╭─ Extracted material
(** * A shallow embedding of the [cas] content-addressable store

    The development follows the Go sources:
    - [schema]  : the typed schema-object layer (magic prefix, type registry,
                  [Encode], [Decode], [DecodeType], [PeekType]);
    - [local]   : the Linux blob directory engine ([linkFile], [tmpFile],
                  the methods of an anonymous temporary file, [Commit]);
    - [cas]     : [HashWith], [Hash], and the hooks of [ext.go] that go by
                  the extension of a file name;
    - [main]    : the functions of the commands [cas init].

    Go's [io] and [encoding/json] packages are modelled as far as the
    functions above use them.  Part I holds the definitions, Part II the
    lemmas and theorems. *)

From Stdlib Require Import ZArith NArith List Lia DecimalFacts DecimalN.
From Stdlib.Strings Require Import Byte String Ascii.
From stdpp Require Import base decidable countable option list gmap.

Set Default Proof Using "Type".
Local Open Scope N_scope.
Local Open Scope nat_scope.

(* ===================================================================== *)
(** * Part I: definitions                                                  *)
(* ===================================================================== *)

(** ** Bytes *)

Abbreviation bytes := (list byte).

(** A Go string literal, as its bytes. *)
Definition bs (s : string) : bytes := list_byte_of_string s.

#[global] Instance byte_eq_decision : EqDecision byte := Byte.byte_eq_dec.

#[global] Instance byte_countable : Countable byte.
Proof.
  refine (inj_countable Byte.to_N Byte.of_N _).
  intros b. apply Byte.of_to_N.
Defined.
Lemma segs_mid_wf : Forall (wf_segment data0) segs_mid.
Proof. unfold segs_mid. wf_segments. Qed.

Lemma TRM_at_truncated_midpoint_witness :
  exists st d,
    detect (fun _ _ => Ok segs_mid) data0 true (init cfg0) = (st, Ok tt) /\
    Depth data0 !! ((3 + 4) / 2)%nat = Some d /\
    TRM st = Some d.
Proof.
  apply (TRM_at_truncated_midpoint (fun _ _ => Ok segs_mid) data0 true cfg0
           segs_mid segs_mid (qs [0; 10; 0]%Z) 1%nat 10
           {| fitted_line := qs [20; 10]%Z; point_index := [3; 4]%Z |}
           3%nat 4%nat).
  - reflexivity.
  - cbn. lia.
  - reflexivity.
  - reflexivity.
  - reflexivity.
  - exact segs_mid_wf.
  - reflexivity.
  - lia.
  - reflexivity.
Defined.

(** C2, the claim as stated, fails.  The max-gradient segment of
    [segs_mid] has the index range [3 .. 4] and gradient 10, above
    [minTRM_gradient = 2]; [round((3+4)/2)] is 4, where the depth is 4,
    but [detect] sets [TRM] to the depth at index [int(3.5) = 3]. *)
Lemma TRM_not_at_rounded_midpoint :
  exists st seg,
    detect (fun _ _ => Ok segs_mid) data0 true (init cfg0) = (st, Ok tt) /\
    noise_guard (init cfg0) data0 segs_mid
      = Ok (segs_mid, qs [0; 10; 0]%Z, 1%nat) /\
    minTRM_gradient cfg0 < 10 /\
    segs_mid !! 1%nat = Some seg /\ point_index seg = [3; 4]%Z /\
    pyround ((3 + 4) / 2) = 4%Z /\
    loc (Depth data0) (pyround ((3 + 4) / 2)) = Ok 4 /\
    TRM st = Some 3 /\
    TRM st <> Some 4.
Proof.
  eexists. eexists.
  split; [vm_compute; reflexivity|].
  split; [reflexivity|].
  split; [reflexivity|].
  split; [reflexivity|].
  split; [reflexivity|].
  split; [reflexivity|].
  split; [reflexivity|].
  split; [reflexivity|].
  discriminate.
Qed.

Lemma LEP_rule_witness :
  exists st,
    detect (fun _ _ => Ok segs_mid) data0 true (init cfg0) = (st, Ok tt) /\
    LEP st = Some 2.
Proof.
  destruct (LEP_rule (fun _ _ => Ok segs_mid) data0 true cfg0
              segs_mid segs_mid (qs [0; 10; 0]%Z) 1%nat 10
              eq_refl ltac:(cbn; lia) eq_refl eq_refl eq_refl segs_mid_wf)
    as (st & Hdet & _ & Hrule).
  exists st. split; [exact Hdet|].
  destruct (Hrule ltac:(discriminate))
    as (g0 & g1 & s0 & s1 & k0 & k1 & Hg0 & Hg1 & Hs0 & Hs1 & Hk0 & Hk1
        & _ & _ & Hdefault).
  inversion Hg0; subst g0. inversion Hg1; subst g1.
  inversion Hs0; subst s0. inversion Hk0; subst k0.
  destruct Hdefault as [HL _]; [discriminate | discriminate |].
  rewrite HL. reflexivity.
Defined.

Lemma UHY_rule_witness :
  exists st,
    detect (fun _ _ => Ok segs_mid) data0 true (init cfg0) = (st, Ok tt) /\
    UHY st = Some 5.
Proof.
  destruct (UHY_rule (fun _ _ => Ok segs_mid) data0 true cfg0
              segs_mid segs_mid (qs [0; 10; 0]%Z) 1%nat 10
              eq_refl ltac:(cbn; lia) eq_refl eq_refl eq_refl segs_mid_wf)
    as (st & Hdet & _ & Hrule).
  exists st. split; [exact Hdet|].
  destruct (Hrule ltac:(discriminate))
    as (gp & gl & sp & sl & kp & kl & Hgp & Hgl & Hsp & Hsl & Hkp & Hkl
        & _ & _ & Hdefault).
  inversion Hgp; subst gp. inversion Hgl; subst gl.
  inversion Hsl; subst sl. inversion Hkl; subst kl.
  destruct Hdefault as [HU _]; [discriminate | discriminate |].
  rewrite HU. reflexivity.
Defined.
╰─
Starting from the top of the records and ending at the line that contains "Lemma segs_mid_wf : Forall", repeat each line exactly and return only those lines.

(** * A shallow embedding of the [cas] content-addressable store

    The development follows the Go sources:
    - [schema]  : the typed schema-object layer (magic prefix, type registry,
                  [Encode], [Decode], [DecodeType], [PeekType]);
    - [local]   : the Linux blob directory engine ([linkFile], [tmpFile],
                  the methods of an anonymous temporary file, [Commit]);
    - [cas]     : [HashWith], [Hash], and the hooks of [ext.go] that go by
                  the extension of a file name;
    - [main]    : the functions of the commands [cas init].

    Go's [io] and [encoding/json] packages are modelled as far as the
    functions above use them.  Part I holds the definitions, Part II the
    lemmas and theorems. *)

From Stdlib Require Import ZArith NArith List Lia DecimalFacts DecimalN.
From Stdlib.Strings Require Import Byte String Ascii.
From stdpp Require Import base decidable countable option list gmap.

Set Default Proof Using "Type".
Local Open Scope N_scope.
Local Open Scope nat_scope.

(* ===================================================================== *)
(** * Part I: definitions                                                  *)
(* ===================================================================== *)

(** ** Bytes *)

Abbreviation bytes := (list byte).

(** A Go string literal, as its bytes. *)
Definition bs (s : string) : bytes := list_byte_of_string s.

#[global] Instance byte_eq_decision : EqDecision byte := Byte.byte_eq_dec.

#[global] Instance byte_countable : Countable byte.
Proof.
  refine (inj_countable Byte.to_N Byte.of_N _).
  intros b. apply Byte.of_to_N.
Defined.
Lemma segs_mid_wf : Forall (wf_segment data0) segs_mid.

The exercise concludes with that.